---- Source material

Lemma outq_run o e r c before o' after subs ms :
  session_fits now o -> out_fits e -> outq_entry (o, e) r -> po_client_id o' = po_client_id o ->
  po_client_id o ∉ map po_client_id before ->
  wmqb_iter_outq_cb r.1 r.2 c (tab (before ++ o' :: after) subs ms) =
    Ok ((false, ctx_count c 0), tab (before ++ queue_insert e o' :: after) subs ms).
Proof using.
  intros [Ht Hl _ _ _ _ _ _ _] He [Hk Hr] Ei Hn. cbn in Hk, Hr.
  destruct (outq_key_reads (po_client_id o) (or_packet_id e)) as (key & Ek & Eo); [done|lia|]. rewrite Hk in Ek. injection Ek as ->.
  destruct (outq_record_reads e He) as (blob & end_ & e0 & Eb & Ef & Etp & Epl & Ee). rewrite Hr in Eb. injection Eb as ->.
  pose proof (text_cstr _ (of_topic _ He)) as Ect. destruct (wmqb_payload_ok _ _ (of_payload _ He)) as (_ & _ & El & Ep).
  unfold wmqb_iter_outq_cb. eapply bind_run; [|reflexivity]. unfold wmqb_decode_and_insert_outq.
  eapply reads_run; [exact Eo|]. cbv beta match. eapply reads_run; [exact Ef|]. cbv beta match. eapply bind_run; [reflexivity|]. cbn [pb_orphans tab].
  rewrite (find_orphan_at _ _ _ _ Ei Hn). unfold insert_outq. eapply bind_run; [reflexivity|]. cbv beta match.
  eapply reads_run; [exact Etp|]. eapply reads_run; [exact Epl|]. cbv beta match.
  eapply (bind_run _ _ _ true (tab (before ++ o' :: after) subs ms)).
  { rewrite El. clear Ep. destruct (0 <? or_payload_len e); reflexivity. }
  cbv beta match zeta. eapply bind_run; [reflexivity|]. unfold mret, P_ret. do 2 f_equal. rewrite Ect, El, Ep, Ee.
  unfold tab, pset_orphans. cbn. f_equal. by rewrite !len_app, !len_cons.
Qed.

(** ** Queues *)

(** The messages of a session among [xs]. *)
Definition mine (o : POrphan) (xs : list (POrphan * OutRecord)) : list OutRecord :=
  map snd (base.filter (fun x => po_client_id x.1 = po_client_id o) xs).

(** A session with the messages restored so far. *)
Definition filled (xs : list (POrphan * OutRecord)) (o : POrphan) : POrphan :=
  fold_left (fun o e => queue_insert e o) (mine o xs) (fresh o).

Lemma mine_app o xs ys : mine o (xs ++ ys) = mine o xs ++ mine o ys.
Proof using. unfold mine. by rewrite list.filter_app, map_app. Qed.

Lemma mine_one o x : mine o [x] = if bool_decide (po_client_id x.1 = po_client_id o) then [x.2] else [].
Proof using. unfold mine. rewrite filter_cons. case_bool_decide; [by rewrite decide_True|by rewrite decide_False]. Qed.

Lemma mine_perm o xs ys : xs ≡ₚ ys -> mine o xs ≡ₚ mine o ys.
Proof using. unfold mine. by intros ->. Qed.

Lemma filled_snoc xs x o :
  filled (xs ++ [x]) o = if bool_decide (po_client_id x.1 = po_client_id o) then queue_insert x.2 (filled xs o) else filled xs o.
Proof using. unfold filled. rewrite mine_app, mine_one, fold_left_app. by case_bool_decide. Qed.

--------
---- Source material

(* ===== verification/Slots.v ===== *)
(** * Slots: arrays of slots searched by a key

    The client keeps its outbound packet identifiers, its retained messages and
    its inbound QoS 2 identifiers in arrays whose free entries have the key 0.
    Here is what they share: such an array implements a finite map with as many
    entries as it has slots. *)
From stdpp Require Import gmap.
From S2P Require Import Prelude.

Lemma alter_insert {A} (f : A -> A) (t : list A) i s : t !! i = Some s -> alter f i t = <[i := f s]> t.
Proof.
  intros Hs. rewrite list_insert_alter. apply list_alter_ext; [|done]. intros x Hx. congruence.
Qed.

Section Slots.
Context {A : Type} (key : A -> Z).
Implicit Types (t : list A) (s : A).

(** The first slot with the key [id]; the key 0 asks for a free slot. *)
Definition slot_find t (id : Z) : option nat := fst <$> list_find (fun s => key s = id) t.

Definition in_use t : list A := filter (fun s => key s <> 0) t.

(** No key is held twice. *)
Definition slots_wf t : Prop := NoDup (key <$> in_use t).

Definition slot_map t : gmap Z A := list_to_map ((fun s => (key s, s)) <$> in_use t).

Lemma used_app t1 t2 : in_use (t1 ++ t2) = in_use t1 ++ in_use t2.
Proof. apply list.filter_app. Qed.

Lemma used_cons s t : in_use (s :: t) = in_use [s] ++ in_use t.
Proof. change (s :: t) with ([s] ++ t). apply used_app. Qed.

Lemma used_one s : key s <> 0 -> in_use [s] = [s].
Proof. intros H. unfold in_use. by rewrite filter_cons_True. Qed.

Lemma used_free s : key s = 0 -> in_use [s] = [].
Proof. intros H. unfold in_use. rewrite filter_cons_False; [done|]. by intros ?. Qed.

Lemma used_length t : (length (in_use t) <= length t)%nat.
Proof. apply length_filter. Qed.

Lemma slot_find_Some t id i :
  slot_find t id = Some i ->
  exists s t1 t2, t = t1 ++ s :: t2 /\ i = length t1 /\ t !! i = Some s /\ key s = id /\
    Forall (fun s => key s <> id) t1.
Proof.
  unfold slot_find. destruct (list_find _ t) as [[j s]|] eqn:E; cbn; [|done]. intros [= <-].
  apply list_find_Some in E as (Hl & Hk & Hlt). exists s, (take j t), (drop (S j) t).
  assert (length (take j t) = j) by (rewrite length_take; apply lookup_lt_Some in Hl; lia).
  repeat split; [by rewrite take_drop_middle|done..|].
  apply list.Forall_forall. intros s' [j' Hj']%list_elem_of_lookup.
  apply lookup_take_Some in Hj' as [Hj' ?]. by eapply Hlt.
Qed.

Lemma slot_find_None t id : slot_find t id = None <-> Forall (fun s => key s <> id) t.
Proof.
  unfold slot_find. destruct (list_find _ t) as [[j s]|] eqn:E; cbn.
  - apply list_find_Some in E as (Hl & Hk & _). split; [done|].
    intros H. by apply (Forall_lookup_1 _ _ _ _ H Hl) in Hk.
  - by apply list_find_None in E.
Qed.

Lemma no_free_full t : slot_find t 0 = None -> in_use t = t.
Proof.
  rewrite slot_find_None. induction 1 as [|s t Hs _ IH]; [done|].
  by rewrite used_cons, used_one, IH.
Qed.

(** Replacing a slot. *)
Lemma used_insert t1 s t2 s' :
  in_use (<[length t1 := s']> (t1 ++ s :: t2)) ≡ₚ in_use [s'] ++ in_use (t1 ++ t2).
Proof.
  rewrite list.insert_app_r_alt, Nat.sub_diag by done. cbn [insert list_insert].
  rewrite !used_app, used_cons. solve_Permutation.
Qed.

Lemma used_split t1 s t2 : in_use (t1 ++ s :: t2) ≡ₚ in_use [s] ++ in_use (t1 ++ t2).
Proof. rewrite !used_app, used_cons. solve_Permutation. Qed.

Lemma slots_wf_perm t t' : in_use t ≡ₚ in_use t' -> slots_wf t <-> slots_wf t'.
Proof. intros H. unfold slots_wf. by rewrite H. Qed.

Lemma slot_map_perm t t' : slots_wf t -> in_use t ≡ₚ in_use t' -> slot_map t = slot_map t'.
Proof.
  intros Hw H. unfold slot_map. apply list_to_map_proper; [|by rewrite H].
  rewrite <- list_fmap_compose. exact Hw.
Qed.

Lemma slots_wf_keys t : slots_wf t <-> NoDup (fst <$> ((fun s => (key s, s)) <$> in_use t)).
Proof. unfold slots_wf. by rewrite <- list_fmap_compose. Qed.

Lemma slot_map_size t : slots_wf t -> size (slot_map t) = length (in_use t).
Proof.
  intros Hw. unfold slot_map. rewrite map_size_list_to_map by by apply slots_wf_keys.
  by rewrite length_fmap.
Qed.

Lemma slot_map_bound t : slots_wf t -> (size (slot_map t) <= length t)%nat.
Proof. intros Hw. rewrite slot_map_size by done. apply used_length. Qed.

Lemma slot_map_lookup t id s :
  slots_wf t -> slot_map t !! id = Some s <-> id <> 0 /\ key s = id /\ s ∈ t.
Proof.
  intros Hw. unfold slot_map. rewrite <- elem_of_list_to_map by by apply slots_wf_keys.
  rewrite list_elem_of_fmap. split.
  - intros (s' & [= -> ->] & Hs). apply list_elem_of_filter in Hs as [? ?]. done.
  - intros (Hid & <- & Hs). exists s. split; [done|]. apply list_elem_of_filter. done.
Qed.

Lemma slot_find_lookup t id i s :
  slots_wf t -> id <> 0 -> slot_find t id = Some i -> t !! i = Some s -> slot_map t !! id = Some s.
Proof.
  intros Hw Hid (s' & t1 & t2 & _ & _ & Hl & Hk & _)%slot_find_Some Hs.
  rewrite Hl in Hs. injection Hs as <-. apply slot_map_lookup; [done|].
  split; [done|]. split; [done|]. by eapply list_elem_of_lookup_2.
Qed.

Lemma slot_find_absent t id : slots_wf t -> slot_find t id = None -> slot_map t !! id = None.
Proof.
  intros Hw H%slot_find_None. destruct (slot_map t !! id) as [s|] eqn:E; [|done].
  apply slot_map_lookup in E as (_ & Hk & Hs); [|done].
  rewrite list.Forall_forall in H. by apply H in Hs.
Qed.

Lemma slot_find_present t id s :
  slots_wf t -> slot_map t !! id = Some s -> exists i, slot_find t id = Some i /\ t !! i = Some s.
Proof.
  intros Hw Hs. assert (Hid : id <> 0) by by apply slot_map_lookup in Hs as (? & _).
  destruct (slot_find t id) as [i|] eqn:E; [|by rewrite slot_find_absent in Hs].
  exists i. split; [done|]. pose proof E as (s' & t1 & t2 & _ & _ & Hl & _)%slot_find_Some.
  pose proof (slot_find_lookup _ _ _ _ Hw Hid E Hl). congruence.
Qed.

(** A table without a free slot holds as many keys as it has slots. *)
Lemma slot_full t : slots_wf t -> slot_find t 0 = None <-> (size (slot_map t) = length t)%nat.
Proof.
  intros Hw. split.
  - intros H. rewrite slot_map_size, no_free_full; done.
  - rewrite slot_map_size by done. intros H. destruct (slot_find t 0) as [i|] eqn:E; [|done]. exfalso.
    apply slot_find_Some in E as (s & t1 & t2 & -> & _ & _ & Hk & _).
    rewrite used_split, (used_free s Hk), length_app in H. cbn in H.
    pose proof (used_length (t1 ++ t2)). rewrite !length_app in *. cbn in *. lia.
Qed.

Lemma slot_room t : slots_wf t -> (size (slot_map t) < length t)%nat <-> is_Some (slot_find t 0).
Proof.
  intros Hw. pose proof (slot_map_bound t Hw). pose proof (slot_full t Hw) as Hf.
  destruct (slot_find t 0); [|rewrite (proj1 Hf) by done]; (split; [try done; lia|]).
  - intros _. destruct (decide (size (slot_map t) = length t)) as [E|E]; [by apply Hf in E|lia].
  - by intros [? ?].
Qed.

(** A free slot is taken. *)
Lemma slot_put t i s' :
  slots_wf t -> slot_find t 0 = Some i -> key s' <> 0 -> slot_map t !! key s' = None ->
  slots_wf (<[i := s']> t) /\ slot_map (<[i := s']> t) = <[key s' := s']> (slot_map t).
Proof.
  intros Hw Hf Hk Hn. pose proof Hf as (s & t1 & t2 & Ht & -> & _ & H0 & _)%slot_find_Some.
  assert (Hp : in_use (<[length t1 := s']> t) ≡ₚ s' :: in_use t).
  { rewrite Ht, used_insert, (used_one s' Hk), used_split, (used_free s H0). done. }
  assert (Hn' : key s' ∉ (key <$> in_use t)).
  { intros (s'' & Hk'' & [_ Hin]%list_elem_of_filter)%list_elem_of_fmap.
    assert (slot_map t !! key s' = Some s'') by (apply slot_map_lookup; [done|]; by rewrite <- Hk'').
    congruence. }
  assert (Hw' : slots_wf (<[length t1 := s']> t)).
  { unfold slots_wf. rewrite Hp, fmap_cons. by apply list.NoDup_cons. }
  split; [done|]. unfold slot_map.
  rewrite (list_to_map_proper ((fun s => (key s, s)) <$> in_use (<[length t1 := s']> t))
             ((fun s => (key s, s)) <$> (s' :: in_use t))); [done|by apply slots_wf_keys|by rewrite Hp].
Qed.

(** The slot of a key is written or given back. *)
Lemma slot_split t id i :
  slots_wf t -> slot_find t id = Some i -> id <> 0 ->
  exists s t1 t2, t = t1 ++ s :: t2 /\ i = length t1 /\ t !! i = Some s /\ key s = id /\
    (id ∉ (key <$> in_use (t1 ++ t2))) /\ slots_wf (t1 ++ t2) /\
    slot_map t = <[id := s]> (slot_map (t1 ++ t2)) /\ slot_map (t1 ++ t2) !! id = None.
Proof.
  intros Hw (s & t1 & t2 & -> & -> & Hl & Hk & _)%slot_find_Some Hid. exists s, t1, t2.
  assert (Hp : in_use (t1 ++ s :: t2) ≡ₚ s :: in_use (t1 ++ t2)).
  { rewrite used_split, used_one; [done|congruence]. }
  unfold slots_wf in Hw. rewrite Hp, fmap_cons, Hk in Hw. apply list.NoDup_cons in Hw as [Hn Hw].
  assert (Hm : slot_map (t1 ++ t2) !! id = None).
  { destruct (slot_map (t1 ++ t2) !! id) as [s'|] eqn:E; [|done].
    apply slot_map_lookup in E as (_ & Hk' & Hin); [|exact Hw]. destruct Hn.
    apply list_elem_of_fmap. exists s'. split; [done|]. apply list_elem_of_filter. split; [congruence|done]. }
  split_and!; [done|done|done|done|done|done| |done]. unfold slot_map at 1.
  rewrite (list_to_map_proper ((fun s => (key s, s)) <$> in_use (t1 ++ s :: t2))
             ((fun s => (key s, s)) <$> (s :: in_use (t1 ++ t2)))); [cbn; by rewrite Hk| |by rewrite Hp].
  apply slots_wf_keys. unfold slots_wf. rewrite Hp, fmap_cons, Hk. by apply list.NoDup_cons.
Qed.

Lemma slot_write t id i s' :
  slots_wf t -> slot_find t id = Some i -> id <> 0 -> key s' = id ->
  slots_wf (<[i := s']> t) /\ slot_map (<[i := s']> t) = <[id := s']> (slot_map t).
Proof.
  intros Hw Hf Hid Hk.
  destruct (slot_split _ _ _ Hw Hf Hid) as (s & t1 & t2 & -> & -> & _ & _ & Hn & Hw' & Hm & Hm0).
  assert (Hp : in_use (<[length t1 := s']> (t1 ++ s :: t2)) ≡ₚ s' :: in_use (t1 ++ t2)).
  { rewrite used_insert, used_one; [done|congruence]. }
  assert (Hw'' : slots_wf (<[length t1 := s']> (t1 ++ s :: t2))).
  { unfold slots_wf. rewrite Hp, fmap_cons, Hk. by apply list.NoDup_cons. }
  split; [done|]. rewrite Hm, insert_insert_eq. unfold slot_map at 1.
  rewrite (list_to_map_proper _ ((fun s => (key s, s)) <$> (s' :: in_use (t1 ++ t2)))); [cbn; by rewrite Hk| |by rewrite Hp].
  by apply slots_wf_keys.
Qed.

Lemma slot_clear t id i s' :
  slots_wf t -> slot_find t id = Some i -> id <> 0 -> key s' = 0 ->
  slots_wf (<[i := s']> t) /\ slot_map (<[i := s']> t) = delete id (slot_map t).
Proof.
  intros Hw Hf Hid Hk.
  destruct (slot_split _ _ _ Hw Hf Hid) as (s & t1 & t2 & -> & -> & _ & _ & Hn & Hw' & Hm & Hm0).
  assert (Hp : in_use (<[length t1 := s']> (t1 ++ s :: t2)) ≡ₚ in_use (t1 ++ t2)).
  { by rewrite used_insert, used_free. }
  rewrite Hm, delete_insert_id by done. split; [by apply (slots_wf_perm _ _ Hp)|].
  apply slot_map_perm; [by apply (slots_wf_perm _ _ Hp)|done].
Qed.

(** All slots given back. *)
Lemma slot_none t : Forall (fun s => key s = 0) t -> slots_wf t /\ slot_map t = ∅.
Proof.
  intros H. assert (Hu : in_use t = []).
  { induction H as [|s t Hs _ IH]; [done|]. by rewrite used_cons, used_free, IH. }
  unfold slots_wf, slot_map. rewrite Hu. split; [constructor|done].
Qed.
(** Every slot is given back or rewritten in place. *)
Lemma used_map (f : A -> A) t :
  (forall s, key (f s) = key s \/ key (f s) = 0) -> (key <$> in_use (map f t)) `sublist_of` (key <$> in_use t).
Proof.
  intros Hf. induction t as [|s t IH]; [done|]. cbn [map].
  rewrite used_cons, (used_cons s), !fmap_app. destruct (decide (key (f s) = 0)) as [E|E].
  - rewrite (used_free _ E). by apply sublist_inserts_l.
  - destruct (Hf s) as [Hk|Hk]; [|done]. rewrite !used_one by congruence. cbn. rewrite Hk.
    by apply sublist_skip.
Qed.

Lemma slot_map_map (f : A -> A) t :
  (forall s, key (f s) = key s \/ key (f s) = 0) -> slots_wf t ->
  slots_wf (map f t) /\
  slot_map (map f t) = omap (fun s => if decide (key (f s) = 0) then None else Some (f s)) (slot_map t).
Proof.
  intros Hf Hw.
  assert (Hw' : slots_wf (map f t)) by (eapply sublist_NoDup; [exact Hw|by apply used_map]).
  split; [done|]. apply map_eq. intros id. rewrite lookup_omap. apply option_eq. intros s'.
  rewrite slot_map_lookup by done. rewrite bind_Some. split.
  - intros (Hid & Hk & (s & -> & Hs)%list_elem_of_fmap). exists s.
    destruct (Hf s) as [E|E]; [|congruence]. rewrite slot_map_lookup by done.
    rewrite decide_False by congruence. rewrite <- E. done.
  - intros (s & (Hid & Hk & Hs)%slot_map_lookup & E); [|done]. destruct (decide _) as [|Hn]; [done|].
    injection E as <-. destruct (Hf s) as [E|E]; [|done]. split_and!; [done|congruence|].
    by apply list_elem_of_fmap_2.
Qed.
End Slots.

--------

Search the listing above for the lines with "Lemma outq_run o" and "Ok ((false, ctx_count", then output those lines and all lines between them exactly.

§ Exercise output
Lemma outq_run o e r c before o' after subs ms :
  session_fits now o -> out_fits e -> outq_entry (o, e) r -> po_client_id o' = po_client_id o ->
  po_client_id o ∉ map po_client_id before ->
  wmqb_iter_outq_cb r.1 r.2 c (tab (before ++ o' :: after) subs ms) =
    Ok ((false, ctx_count c 0), tab (before ++ queue_insert e o' :: after) subs ms).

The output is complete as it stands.